Because urban fantasy is thought of as unimportant fluff, it often gets a pass on many of the isms that it perpetuates. It never ceases to amaze me that in a genre which is filled with fantastical elements that so many find it difficult to create a world in which serious issues and marginalisations can be discussed or included in anything approaching a realistic or inclusive manner. Appropriation is absolutely rampant in the genre and it is quite common to take serious issues and minimise them by equating them to fantastical creatures. The viewer or reader is meant to identify with the issues of the supernatural creature, even as the portrayal leaves so much to be desired that it ends up stigmatising the very issue that the genre is supposedly discussing.
One of the recurring topics which urban fantasy has sought to integrate is addiction. One of the most obvious examples in the genre is clearly Being Human (UK). Vampirism in Being Human (UK) is clearly a metaphor for addiction because the vampires in this series can exist for extended periods of time without consuming blood; however, the moment they are turned, they develop an overwhelming desire to consume blood. Essentially, the battle for each vampire seeking to assimilate is to forgo the consumption of blood thereby; making the consumption of blood a moral failing. By making vampirism a metaphor for addiction, Being Human (UK) is essentially saying that addiction in and of itself is monstrous and so are the addicted. This is highly problematic because even though those who love and support the addicted individual suffer, no one suffers more than the addicted person themselves.
It is clear that Being Human (UK) is attempting to create an equivalency between an addicted human and a vampire. While to some degree the biological nature is explored because it is not coincidental that children of alcoholics are far more likely to become alcoholics themselves. However, a propensity for addiction does not make addiction an inherent part of any person’s nature, not even if they go on to become an addict. This contrasts sharply with the blood hunger of a vampire which, by definition, is an inherent, unchanging biological element of who and what they are.
Being Human (UK) is not the only Urban Fantasy to use themes of addiction when it comes to the supernatural.
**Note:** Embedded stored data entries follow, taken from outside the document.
(** "Snapshot mounts are always read only"; the flag for credits goes into the command. *)
Definition smb2_smb_create (l : list sent) (x : create_state) : option (Z * list (list Z * Z) * create_state) :=
  let x := with_c (on_rq (fun r => set_cr_flags (clear_bits (cr_flags r) SMB2_CMD_NO_BLOCK) r)) x in
  let x := if has (session_misc_flags (c_ses (k_c x))) SMBV_MNT_SNAPSHOT && negb (is_ipc a)
           then with_c (on_rq (fun r => set_cr_flags (Z.lor (cr_flags r) SMB2_CREATE_ADD_TIME_WARP) r)) x else x in
  resend l x.
End Exchange.
(* ===== verification/CreateReqTheorems.v ===== *)
(** * Theorems on the request of a create

    A server that reads the request by the layout of [MS-SMB2] finds the fields, the name
    and exactly the contexts that the flags ask for. *)
From S2P Require Import Prelude Chain Brl Lease Parser Create CreateRound CreateReq.
From S2P Require Fid Replies.
Import Errno.
Local Open Scope Z_scope.

(** ** Chains of contexts *)

(** A context: name, offset and length of its data, the data with the zeros behind. *)
Record ctx := Ctx { x_name : Z; x_off : Z; x_len : Z; x_data : list Z }.
Definition x_size (c : ctx) : nat := 24 + length (x_data c).
Definition ctx_wf (c : ctx) : Prop :=
  fits 4 (x_name c) /\ (x_size c <= 80)%nat /\ Z.of_nat (x_size c) mod 8 = 0 /\ 0 <= x_len c <= Z.of_nat (length (x_data c)) /\
  (x_off c = 24 \/ x_off c = 0 /\ x_len c = 0).
(** What it says: its name and its data. *)
Definition said (c : ctx) : Z * list Z := (x_name c, take (Z.to_nat (x_len c)) (x_data c)).

Definition ctx_bytes (next : Z) (c : ctx) : list Z :=
  put32 next ++ put16 16 ++ put16 4 ++ put16 0 ++ put16 (x_off c) ++ put32 (x_len c) ++ be_bytes 4 (x_name c) ++ put32 0
  ++ x_data c.
Definition linked (cs : list ctx) : list Z := concat (map (fun c => ctx_bytes (Z.of_nat (x_size c)) c) cs).

(** The bytes hold the contexts [cs]. *)
Inductive repr : contexts -> list ctx -> Prop :=
  | repr_nil : repr no_contexts []
  | repr_snoc cs c : repr
      (Contexts (linked cs ++ ctx_bytes 0 c) (Some (length (linked cs))) (Z.of_nat (x_size c))
         (u32 (Z.of_nat (length (linked cs ++ ctx_bytes 0 c))))) (cs ++ [c]).

Lemma length_ctx_bytes next c : length (ctx_bytes next c) = x_size c.
Proof. unfold ctx_bytes, put16, put32. rewrite !length_app, !length_le_bytes, length_be_bytes. unfold x_size. lia. Qed.

Lemma linked_snoc cs c : linked (cs ++ [c]) = linked cs ++ ctx_bytes (Z.of_nat (x_size c)) c.
Proof. unfold linked. rewrite map_app, concat_app. cbn. by rewrite app_nil_r. Qed.

Lemma link_bytes b cs : repr b cs ->
  c_bytes (link b) = linked cs /\ c_len (link b) = u32 (Z.of_nat (length (linked cs))).
Proof.
  intros [|cs' c]; [done|]. cbn [link c_next c_bytes c_prev c_len]. rewrite linked_snoc, !length_app, !length_ctx_bytes.
  split; [|done]. unfold splice. rewrite take_app_length, drop_app, drop_ge by lia.
  f_equal. change (length (put32 _)) with 4%nat.
  by replace (length (linked cs') + 4 - length (linked cs'))%nat with 4%nat by lia.
Qed.

Lemma put_context_repr b cs c : repr b cs ->
  repr (put_context (x_name c) (x_off c) (x_len c) (x_data c) (Z.of_nat (x_size c)) (link b)) (cs ++ [c]).
Proof.
  intros Hr. destruct (link_bytes b cs Hr) as [Hb Hl]. unfold put_context. rewrite Hb, Hl.
  assert (u32 (u32 (Z.of_nat (length (linked cs))) + Z.of_nat (x_size c)) =
          u32 (Z.of_nat (length (linked cs ++ ctx_bytes 0 c)))) as ->.
  { rewrite length_app, length_ctx_bytes. unfold u32. rewrite Zplus_mod_idemp_l. f_equal. lia. }
  apply repr_snoc.
Qed.

(** ** What the flags ask for *)

Definition w_aapl_query : list (Z * list Z) :=
  [(SMB2_CREATE_AAPL, put32 kAAPL_SERVER_QUERY ++ put32 0 ++ put64 aapl_req_bitmap ++ put64 aapl_client_caps)].
Definition w_resolve_id (file_id : Z) : list (Z * list Z) :=
  [(SMB2_CREATE_AAPL, put32 kAAPL_RESOLVE_ID ++ put32 0 ++ put64 file_id)].
Definition w_time_warp (env : ctx_env) : list (Z * list Z) :=
  [(SMB2_CREATE_TIMEWARP_TOKEN, put64 (Replies.smb_time_local2NT (Replies.Ts (e_snapshot env) 0) (e_fat env)))].

Definition w_dur_handle (env : ctx_env) (d : smb2_durable_handle) : list (Z * list Z) :=
  if has (e_misc_flags env) SMBV_HAS_DUR_HNDL_V2 || has (dur_flags d) SMB2_DURABLE_HANDLE_V2_CHECK then
    [(SMB2_CREATE_DURABLE_HANDLE_REQUEST_V2,
      put32 (dur_handle_timeout env)
      ++ put32 (if has (dur_flags d) SMB2_PERSISTENT_HANDLE_REQUEST then SMB2_DHANDLE_FLAG_PERSISTENT else 0)
      ++ put64 0 ++ dur_create_guid d)]
  else [(SMB2_CREATE_DURABLE_HANDLE_REQUEST, replicate 16 0)].

Definition w_dur_reconnect (env : ctx_env) (d : smb2_durable_handle) : list (Z * list Z) :=
  match (Fid.smb_fid_get_kernel_fid (Some (e_share env)) (dur_fid d) false).1.2 with
  | Some sf =>
      let fid := put64 (Fid.fid_persistent sf) ++ put64 (Fid.fid_volatile sf) in
      if has (e_misc_flags env) SMBV_HAS_DUR_HNDL_V2 then
        [(SMB2_CREATE_DURABLE_HANDLE_RECONNECT_V2,
          fid ++ dur_create_guid d
          ++ put32 (if has (dur_flags d) SMB2_PERSISTENT_HANDLE_RECONNECT then SMB2_DHANDLE_FLAG_PERSISTENT else 0))]
      else [(SMB2_CREATE_DURABLE_HANDLE_RECONNECT, fid)]
  | None => []
  end.

(** A persistent handle needs no lease; a reconnect asks for the lease there was. *)
Definition w_lease (env : ctx_env) (flags : Z) (l : smb2_lease) (d : option smb2_durable_handle) : list (Z * list Z) :=
  if smb3_or_later (e_session_flags env)
     && dur_has d (Z.lor SMB2_PERSISTENT_HANDLE_REQUEST SMB2_PERSISTENT_HANDLE_RECONNECT)
  then []
  else
    let state := if has flags SMB2_CREATE_DUR_HANDLE_RECONNECT then lease_state l else req_lease_state l in
    if has (e_misc_flags env) SMBV_HAS_DUR_HNDL_V2 || dur_has d SMB2_DURABLE_HANDLE_V2_CHECK
       || has flags SMB2_CREATE_DIR_LEASE
    then [(SMB2_CREATE_REQUEST_LEASE, take 52 (lease_v2 l state))]
    else [(SMB2_CREATE_REQUEST_LEASE, lease_v1 l state)].

Definition of_dur (w : smb2_durable_handle -> list (Z * list Z)) (c : create_ctx) : list (Z * list Z) :=
  match c with CtxDur _ (Some d) => w d | _ => [] end.
Definition of_lease (w : smb2_lease -> option smb2_durable_handle -> list (Z * list Z)) (c : create_ctx) : list (Z * list Z) :=
  match c with CtxDur (Some l) d => w l d | _ => [] end.

Definition if_flag (flags m : Z) (l : list (Z * list Z)) : list (Z * list Z) := if has flags m then l else [].

(** The contexts that a request has, in order. *)
Definition wanted (env : ctx_env) (flags : Z) (c : create_ctx) : list (Z * list Z) :=
  if_flag flags SMB2_CREATE_AAPL_QUERY w_aapl_query
  ++ if_flag flags SMB2_CREATE_AAPL_RESOLVE_ID (w_resolve_id (e_file_id env))
  ++ if_flag flags SMB2_CREATE_ADD_TIME_WARP (w_time_warp env)
  ++ if_flag flags SMB2_CREATE_QUERY_DISK_ID [(SMB2_CREATE_QUERY_ON_DISK_ID, [])]
  ++ if_flag flags SMB2_CREATE_GET_MAX_ACCESS [(SMB2_CREATE_QUERY_MAXIMAL_ACCESS, [])]
  ++ if_flag flags SMB2_CREATE_DUR_HANDLE (of_dur (w_dur_handle env) c)
  ++ if_flag flags SMB2_CREATE_DUR_HANDLE_RECONNECT (of_dur (w_dur_reconnect env) c)
  ++ if_flag flags 0x84c0 (of_lease (w_lease env flags) c).

(** ** Steps *)

(** Alike: what the steps change does not matter to the contexts that follow. *)
Definition dur_view (d : smb2_durable_handle) : Z * Z * list Z :=
  (dur_fid d, clear_bits (dur_flags d) SMB2_DURABLE_HANDLE_V2, dur_create_guid d).
Definition ctx_view (c : create_ctx) :=
  match c with
  | CtxDur l d => Some ((fun l => (req_lease_state l, lease_state l, (lease_key_hi l, lease_key_low l),
                                   (par_lease_key_hi l, par_lease_key_low l))) <$> l, dur_view <$> d)
  | _ => None
  end.
Lemma sorted_keys i j u v c d : t !! i = Some (u, c) -> t !! j = Some (v, d) -> (i < j)%nat -> u < v.
Proof using Hs.
  clear -Hs. revert Hs i j. induction t as [|e l IH]; intros Hs i j Hi Hj Hij; [done|].
  cbn in Hs. apply Sorted.StronglySorted_inv in Hs as [Hs Hall]. destruct j as [|j]; [lia|]. change (l !! j = Some (v, d)) in Hj.
  destruct i as [|i]; [|by apply (IH Hs i j); [..|lia]].
  injection Hi as ->. cbn in Hall. apply (Forall_lookup_1 _ _ j v Hall).
  rewrite list_lookup_fmap, Hj. done.
Qed.

Lemma encoding_loop_spec fuel p q ch : 0 <= p -> q < Z.of_nat (length t) -> (Z.to_nat (q - p + 1) < fuel)%nat ->
  match encoding_loop fuel t p q ch with
  | Some c => exists i, t !! i = Some (ch, c)
  | None => forall i c, p <= Z.of_nat i <= q -> t !! i <> Some (ch, c)
  end.
Proof using Hs.
  revert p q. induction fuel as [|k IH]; intros p q Hp Hq Hf; [lia|]. cbn [encoding_loop].
  destruct (Z.ltb_spec q p) as [Hlt|Hle]; [intros i c ?; lia|].
  pose proof (Z.shiftr_div_pow2 (q - p) 1 ltac:(lia)) as Ed. change (2 ^ 1) with 2 in Ed. rewrite Ed.
  set (d := p + (q - p) / 2). assert (p <= d <= q) as Hd.
  { subst d. pose proof (Z.div_pos (q - p) 2). pose proof (Z.div_le_upper_bound (q - p) 2 (q - p)). lia. }
  destruct (lookup_lt_is_Some_2 t (Z.to_nat d)) as [[u c] Hu]; [lia|]. rewrite Hu.
  destruct (Z.ltb_spec ch u) as [Hlo|]; [|destruct (Z.ltb_spec u ch) as [Hhi|]].
  - specialize (IH p (d - 1) Hp ltac:(lia) ltac:(lia)). destruct (encoding_loop _ _ _ _ _); [done|].
    intros i c' Hi Hl. destruct (Z.lt_ge_cases (Z.of_nat i) d) as [|Hge]; [apply (IH i c'); [lia|done]|].
    destruct (Nat.eq_dec i (Z.to_nat d)) as [->|]; [rewrite Hu in Hl; injection Hl; lia|].
    pose proof (sorted_keys _ _ _ _ _ _ Hu Hl ltac:(lia)). lia.
  - specialize (IH (d + 1) q ltac:(lia) Hq ltac:(lia)). destruct (encoding_loop _ _ _ _ _); [done|].
    intros i c' Hi Hl. destruct (Z.lt_ge_cases d (Z.of_nat i)) as [|Hge]; [apply (IH i c'); [lia|done]|].
    destruct (Nat.eq_dec i (Z.to_nat d)) as [->|]; [rewrite Hu in Hl; injection Hl; lia|].
    pose proof (sorted_keys _ _ _ _ _ _ Hl Hu ltac:(lia)). lia.
  - exists (Z.to_nat d). rewrite Hu. do 2 f_equal. lia.
Qed.

Lemma sorted_nodup : NoDup t.*1.
Proof using Hs.
  apply list.NoDup_alt. intros i j x Hi Hj. rewrite list_lookup_fmap in Hi, Hj.
  destruct (t !! i) as [[u c]|] eqn:Ei; [|done]. destruct (t !! j) as [[v d]|] eqn:Ej; [|done].
  cbn in Hi, Hj. injection Hi as ->. injection Hj as ->.
  destruct (Nat.lt_trichotomy i j) as [Hlt|[Heq|Hlt]]; [|done|].
  - pose proof (sorted_keys _ _ _ _ _ _ Ei Ej Hlt). lia.
  - pose proof (sorted_keys _ _ _ _ _ _ Ej Ei Hlt). lia.
Qed.

Lemma encoding_is_lookup ch : t <> [] -> UCSTo8BitEncoding t (length t) ch = table_lookup t ch.
Proof using Hs.
  intros Hne. assert (0 < length t)%nat as Hl by (destruct t; [done|cbn; lia]). unfold UCSTo8BitEncoding.
  destruct (lookup_lt_is_Some_2 t 0 Hl) as [[lo c0] H0]. destruct (lookup_lt_is_Some_2 t (length t - 1)) as [[hi c1] H1]; [lia|].
  rewrite H0, H1.
  assert (forall i c, t !! i = Some (ch, c) -> lo <= ch <= hi) as Hrange.
  { intros i c Hi. pose proof (lookup_lt_Some _ _ _ Hi). split.
    - destruct i; [rewrite H0 in Hi; injection Hi; lia|]. pose proof (sorted_keys _ _ _ _ _ _ H0 Hi ltac:(lia)). lia.
    - destruct (Nat.eq_dec i (length t - 1)%nat) as [->|]; [rewrite H1 in Hi; injection Hi; lia|].
      pose proof (sorted_keys _ _ _ _ _ _ Hi H1 ltac:(lia)). lia. }
  assert (forall r, match r with Some c => exists i, t !! i = Some (ch, c) | None => forall i c, t !! i <> Some (ch, c) end ->
    r = table_lookup t ch) as Hr.
  { intros [c|] E; symmetry.
    - apply table_lookup_spec; [apply sorted_nodup|]. destruct E as [i Hi]. by eapply list_elem_of_lookup_2.
    - destruct (table_lookup t ch) as [c|] eqn:El; [|done]. apply table_lookup_spec in El; [|apply sorted_nodup].
      apply list_elem_of_lookup_1 in El as [i Hi]. by destruct (E i c). }
  apply Hr. destruct (Z.ltb_spec ch lo); [intros i c Hi; specialize (Hrange i c Hi); lia|].
  destruct (Z.ltb_spec hi ch); [intros i c Hi; specialize (Hrange i c Hi); lia|]. cbn [orb].
  pose proof (encoding_loop_spec (S (length t)) 0 (Z.of_nat (length t) - 1) ch ltac:(lia) ltac:(lia) ltac:(lia)) as E.
  destruct (encoding_loop _ _ _ _ _); [done|]. intros i c Hi. pose proof (lookup_lt_Some _ _ _ Hi).
  apply (E i c); [lia|done].
Qed.
End Search.

Fixpoint ascending (l : list Z) : bool :=
  match l with x :: (y :: _) as r => (x <? y) && ascending r | _ => true end.

Lemma ascending_sorted l : ascending l = true -> Sorted.StronglySorted Z.lt l.
Proof.
  intros Ha. apply Sorted.Sorted_StronglySorted; [exact Z.lt_trans|]. induction l as [|x [|y r] IH]; [by constructor..|].
  cbn in Ha. apply andb_prop in Ha as [Hx Hr]. constructor; [by apply IH|]. constructor. lia.
Qed.

(** C34: the binary search of the code page finds a character exactly if it is in the table, and then its byte. *)
Theorem codepage_search character :
  UCSTo8BitEncoding cp437_from_ucs2 128 character = table_lookup cp437_from_ucs2 character.
Proof. apply (encoding_is_lookup cp437_from_ucs2); [|done]. by apply ascending_sorted. Qed.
We’ve seen the same themes in Buffy, Secret Circle and even the latest season of The Vampire Diaries, have their addictive dark magic episodes and themes, Being Human (US) even had body hopping addiction with Sally. It’s common in books as well, with Chloe Neil’s Chicagoland vampires exploring magic addiction. Addiction, whether it be to blood, magic, forbidden arts or innumerable other supernatural elements continues to be raised in the genre - but in nearly all cases, addiction is linked to the damage it does to others. The addict is shameful and needs to be stopped not for their own sake, but because of the people they hurt. No-one is stopping Willow or Mallory or worried about Cassie’s dark magic because them living with addiction so much as they are afraid of the people their powers will hurt. No-one is concerned about the difficulties vampires must endure with their blood addiction, interventions are motivated by fear for their victims.
In all cases, the addict is dangerous, a predator, a threat. Not a victim, not someone who is ill, not even someone who needs help particularly, so much as someone who needs to be controlled - not for their own good, but for the good of others.
We see this continue even with more direct addictive parallels. In True Blood vampire blood, V, is addictive and traded as a narcotic - and we do see it treated this way and very well with Andy Bellefleur fighting his addiction with Jason’s help. This is one of the few good examples on television as Andy is treated as an addict, one who needs help for his own sake not for the safety of others but to regain control and power in his own life. However, V also makes people stronger and more dangerous, so Andy Bellefleur’s struggles exists alongside packs of werewolves on V being extra savage and more violent and a threat to those around them. The message of the burden of addiction and recovery from Andy runs along side the monstrous, supernaturally powerful and enhanced addict with the werewolves.
Another element that these depictions of addiction of miss are the causes of addiction. While many people become addicted in many ways and along many paths, the addiction we see in the genre is usually either inherent (i.e. a vampire is “born” with an addiction) or someone stumbles across the substance/magic/whatever, likes it and becomes addicted (as is often the case with Black magic). While this does happen, it’s hardly the only or even the most common story. Many addicts are self-medicating or have been driven to self-medication. Poor mental health services, lack of support nets, violence, trauma, poverty, stress, hopelessness and a huge variety of other pressures can drive people to seek support, comfort or even oblivion however they can. It’s no surprise that marginalised people make up a disproportionate number of addicts, not due to some moral failing (though the hate groups often spin it that way) but simply due to the extra pressures and less support marginalised people often have.